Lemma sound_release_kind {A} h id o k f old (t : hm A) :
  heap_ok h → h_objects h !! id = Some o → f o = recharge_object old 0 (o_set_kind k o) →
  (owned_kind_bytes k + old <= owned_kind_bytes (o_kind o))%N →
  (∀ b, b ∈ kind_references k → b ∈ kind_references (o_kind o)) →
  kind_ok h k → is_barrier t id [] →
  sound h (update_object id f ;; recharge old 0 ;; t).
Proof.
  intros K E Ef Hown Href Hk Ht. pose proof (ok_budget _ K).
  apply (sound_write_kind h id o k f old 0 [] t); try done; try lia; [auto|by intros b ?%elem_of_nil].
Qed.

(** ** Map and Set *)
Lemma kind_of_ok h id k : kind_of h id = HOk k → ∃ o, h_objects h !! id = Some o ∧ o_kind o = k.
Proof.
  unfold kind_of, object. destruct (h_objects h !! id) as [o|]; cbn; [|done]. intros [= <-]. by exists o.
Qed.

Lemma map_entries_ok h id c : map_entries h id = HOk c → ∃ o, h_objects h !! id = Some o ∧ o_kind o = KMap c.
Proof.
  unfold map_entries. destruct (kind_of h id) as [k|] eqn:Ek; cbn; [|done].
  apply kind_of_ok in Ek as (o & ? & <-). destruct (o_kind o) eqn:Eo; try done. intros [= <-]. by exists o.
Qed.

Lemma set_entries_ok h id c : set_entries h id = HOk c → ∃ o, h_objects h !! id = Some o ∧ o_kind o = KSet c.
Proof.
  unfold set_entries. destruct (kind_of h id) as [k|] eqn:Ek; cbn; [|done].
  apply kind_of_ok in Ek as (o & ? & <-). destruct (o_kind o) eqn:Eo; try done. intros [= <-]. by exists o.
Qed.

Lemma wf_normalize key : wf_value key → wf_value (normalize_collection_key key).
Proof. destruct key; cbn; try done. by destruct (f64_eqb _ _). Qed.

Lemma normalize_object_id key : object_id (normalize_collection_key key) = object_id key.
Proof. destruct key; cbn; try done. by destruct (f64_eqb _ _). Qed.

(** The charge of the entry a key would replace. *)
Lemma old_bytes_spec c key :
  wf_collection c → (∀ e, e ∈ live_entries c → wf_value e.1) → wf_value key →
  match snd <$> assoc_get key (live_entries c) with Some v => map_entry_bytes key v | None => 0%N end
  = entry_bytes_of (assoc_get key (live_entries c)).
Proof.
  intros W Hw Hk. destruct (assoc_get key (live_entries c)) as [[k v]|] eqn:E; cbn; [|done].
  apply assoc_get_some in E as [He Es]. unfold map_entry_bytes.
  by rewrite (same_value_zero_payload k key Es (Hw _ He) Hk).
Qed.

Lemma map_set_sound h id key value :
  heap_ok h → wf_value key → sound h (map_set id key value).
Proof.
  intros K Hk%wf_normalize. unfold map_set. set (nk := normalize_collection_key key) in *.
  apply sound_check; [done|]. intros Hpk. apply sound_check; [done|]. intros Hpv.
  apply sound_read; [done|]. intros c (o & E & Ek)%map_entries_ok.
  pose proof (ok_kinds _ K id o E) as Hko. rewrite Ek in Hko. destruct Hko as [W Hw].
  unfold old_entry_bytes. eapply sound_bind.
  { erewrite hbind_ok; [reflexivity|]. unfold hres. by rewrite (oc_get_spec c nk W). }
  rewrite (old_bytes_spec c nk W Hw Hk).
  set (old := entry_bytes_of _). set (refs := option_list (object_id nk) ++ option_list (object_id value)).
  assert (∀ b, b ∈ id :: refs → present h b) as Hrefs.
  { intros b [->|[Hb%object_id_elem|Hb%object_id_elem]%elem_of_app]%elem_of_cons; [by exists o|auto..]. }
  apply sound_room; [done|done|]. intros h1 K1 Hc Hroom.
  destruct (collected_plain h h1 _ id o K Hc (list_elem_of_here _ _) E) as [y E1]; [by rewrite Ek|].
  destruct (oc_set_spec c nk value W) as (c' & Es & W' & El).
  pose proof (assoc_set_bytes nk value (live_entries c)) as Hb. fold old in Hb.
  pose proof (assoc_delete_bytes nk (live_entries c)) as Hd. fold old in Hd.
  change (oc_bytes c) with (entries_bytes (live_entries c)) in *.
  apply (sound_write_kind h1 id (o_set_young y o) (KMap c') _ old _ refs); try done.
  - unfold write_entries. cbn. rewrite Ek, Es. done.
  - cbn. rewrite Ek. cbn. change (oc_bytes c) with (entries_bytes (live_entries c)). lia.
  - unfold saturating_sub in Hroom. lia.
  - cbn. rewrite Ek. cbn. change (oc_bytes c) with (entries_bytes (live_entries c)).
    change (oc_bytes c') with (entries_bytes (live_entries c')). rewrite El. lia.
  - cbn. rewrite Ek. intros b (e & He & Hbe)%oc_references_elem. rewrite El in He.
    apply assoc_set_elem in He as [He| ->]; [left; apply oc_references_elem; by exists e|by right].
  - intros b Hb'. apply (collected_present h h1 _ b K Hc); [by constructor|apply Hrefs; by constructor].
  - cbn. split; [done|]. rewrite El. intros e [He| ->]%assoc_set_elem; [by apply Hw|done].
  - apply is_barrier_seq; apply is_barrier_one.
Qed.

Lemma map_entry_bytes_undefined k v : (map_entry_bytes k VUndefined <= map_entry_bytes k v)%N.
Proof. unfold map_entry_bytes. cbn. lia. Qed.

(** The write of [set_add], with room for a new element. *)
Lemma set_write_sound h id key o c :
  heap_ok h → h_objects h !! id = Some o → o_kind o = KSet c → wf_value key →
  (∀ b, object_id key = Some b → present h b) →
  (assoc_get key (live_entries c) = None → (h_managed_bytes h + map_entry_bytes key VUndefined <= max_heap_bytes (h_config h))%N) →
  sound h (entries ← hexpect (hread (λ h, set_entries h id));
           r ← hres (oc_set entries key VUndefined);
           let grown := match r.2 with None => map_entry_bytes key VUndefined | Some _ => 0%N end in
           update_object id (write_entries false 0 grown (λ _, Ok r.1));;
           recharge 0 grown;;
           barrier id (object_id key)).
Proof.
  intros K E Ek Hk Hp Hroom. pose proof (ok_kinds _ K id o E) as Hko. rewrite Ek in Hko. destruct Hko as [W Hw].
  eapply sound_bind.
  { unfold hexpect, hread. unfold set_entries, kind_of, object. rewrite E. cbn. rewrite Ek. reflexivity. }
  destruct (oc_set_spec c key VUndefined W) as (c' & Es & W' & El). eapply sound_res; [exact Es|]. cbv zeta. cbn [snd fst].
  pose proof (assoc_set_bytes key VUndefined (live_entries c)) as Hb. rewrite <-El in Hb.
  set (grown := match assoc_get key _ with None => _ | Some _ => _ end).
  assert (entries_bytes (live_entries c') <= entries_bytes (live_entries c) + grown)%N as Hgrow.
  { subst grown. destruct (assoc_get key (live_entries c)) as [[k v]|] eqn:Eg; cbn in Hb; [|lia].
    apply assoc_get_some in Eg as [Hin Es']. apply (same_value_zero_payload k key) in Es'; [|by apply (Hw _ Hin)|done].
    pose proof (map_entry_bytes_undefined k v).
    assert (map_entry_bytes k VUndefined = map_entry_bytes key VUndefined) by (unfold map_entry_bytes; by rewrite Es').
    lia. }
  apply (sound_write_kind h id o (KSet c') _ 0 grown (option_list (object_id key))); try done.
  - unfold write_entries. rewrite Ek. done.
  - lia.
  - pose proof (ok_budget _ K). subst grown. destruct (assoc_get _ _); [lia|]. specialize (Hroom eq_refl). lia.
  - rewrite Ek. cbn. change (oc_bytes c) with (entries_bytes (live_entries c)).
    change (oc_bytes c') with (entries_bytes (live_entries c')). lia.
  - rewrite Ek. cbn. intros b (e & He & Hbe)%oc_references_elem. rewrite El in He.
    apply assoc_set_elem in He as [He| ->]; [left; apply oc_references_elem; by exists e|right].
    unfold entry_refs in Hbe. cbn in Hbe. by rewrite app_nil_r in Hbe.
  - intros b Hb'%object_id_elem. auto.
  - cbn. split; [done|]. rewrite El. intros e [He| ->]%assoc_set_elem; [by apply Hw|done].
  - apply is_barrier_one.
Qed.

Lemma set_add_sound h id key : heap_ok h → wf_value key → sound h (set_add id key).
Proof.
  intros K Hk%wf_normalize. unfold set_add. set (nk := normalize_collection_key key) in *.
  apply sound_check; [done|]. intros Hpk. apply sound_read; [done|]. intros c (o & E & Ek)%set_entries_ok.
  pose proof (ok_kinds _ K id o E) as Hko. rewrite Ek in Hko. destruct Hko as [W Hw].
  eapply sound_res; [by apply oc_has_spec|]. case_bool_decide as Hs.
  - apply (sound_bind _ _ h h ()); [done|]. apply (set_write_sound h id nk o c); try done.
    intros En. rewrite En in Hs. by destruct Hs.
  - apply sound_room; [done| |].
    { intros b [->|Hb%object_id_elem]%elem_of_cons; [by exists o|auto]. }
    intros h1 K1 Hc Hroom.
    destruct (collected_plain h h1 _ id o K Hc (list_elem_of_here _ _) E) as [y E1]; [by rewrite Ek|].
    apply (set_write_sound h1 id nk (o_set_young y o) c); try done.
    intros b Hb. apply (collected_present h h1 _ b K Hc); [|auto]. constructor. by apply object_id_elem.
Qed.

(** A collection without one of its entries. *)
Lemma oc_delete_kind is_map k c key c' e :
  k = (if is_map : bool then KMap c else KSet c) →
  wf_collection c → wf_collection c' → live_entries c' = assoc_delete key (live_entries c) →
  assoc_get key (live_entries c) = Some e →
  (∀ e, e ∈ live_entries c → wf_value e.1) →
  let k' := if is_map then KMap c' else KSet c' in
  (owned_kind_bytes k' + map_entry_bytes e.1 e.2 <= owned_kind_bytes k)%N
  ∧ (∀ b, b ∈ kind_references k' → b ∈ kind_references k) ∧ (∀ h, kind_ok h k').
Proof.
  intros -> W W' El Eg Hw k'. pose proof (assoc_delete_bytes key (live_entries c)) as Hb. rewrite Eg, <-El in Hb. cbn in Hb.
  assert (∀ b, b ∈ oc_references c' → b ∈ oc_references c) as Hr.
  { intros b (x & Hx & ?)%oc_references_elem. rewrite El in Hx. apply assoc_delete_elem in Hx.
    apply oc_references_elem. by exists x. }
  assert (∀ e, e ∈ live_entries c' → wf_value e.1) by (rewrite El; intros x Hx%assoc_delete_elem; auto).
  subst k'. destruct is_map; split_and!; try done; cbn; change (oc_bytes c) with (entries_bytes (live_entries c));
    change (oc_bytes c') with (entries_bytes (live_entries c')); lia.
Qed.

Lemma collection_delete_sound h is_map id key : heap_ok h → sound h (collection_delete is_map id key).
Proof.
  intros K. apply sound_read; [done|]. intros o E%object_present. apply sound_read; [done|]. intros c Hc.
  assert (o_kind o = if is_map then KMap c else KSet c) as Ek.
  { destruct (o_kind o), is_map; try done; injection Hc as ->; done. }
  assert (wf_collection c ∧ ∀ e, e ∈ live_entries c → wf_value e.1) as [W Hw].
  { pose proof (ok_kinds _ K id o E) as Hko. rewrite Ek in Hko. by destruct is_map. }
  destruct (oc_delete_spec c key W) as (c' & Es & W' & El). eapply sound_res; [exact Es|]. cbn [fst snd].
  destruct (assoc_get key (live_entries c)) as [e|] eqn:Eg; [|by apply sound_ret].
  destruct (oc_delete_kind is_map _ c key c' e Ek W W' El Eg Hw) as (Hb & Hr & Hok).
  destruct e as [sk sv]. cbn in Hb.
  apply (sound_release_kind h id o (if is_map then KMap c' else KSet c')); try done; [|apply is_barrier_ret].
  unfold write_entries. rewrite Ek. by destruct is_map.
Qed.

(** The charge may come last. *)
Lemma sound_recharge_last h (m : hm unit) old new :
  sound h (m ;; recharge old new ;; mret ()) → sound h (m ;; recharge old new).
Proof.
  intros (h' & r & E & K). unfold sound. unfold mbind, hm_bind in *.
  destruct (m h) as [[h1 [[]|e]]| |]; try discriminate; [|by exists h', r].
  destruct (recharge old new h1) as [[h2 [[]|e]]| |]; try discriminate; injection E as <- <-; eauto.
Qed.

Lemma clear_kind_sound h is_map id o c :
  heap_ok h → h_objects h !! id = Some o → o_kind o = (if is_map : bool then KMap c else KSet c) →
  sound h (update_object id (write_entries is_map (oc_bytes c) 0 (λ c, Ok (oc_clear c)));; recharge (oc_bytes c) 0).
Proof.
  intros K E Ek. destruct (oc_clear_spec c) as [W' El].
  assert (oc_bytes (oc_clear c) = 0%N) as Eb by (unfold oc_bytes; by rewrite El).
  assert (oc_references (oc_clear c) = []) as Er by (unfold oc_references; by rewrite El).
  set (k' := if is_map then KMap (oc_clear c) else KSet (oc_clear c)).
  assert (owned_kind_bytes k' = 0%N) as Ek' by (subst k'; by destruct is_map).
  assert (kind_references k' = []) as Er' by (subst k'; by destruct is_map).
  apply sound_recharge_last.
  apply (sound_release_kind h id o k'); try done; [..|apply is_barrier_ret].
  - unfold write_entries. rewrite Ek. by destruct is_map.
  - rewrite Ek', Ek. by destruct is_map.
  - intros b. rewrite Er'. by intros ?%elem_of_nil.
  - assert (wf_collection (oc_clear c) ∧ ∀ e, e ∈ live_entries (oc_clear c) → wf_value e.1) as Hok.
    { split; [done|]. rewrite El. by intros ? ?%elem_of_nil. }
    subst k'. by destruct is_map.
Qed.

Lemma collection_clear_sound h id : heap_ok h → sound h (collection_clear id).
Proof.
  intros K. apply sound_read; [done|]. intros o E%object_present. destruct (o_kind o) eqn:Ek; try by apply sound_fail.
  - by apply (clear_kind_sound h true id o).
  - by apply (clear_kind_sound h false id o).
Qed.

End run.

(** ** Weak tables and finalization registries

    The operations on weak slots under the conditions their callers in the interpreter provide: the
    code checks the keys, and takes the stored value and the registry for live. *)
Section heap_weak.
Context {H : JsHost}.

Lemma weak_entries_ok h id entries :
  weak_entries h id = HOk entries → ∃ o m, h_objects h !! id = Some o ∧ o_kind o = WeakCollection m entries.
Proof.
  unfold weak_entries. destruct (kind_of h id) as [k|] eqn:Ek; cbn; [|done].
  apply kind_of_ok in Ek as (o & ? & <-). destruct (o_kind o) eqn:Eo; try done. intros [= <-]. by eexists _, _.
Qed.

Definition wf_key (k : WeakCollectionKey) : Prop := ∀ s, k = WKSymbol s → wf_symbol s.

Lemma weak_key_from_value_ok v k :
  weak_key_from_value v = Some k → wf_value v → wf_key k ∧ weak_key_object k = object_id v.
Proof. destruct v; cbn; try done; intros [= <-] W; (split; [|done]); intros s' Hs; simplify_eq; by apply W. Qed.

* * *

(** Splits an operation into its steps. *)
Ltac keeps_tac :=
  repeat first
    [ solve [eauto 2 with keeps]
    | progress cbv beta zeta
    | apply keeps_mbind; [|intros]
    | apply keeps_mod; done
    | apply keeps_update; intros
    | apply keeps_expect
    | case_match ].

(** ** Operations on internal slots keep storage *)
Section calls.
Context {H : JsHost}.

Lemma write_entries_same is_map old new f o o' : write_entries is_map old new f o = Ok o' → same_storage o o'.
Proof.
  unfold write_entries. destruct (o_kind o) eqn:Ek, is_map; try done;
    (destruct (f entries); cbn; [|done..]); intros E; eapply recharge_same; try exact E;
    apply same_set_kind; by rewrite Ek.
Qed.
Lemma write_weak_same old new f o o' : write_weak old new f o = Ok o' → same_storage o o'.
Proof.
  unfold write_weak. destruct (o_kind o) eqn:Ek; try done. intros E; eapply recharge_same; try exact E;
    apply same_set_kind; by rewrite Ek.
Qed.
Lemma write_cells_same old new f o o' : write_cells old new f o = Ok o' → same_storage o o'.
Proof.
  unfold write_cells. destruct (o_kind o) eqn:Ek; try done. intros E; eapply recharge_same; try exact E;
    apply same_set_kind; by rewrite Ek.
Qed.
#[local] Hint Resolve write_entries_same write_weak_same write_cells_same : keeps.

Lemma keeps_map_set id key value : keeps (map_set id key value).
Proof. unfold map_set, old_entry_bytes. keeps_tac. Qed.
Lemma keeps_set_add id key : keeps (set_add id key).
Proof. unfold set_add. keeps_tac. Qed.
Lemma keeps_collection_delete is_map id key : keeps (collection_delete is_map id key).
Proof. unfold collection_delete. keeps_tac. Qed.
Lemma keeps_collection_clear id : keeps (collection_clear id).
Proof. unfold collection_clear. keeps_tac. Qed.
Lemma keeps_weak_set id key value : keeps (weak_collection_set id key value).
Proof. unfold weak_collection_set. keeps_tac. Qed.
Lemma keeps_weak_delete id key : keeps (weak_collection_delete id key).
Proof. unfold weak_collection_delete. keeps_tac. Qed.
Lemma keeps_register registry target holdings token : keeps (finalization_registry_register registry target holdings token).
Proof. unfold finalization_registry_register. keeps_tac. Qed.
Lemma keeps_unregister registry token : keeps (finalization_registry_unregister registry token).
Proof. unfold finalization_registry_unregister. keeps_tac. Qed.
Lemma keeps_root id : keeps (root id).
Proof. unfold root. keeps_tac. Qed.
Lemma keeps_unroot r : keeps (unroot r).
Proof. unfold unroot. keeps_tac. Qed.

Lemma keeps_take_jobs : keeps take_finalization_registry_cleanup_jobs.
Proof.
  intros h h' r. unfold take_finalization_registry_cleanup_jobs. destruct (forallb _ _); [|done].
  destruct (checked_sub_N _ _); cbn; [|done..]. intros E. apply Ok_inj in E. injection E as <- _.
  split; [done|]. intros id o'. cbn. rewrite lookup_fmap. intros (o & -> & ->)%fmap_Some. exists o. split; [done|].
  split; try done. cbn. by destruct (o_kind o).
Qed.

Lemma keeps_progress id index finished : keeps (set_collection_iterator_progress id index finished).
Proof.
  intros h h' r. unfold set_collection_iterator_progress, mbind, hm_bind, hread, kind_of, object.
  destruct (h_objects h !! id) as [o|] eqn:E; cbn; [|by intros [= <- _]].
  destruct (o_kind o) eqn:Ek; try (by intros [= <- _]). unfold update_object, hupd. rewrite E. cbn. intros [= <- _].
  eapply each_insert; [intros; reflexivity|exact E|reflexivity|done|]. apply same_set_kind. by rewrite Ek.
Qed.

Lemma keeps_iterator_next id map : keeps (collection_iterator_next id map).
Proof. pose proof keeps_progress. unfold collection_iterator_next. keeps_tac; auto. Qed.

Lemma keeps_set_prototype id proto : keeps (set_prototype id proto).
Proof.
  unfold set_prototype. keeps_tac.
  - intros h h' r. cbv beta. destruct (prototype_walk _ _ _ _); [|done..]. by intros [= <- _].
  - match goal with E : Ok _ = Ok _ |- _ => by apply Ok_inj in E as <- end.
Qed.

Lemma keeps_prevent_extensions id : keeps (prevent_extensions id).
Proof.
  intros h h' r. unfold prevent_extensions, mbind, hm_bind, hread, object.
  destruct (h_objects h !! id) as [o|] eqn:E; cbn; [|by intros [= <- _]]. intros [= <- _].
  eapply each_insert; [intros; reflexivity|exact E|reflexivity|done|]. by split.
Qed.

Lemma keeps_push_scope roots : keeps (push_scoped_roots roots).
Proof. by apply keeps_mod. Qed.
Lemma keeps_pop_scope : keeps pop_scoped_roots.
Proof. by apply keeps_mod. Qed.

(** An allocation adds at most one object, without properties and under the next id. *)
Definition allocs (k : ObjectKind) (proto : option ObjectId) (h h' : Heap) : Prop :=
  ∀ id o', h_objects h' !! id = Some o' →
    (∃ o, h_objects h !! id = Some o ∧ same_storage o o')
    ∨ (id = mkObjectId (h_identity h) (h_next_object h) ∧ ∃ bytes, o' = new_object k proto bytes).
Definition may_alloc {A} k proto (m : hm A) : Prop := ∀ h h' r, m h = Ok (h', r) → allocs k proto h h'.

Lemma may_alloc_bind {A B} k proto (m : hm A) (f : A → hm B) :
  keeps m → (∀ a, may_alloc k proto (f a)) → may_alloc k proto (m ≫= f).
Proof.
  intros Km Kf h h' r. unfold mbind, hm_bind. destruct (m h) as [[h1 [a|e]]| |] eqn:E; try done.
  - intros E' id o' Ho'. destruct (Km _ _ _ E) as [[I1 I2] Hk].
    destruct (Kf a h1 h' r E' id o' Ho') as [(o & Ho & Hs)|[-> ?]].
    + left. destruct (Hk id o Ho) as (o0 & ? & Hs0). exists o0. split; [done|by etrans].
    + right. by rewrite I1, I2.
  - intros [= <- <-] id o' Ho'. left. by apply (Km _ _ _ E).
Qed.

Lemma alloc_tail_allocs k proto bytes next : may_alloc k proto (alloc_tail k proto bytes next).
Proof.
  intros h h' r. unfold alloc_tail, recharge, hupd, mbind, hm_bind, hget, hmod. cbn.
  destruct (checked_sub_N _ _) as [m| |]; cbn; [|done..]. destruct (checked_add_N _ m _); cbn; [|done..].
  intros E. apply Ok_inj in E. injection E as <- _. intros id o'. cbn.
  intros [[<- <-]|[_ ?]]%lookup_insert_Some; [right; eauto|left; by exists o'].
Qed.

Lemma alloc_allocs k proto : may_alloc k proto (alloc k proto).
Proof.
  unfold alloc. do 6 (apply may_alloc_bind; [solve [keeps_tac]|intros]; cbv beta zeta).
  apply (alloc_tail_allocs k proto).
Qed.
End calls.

* * *

Work required:
The lines to return are those in the entries above that hold "Definition".

Answer to this exercise:
Definition wf_key (k : WeakCollectionKey) : Prop := ∀ s, k = WKSymbol s → wf_symbol s.
Definition allocs (k : ObjectKind) (proto : option ObjectId) (h h' : Heap) : Prop :=
Definition may_alloc {A} k proto (m : hm A) : Prop := ∀ h h' r, m h = Ok (h', r) → allocs k proto h h'.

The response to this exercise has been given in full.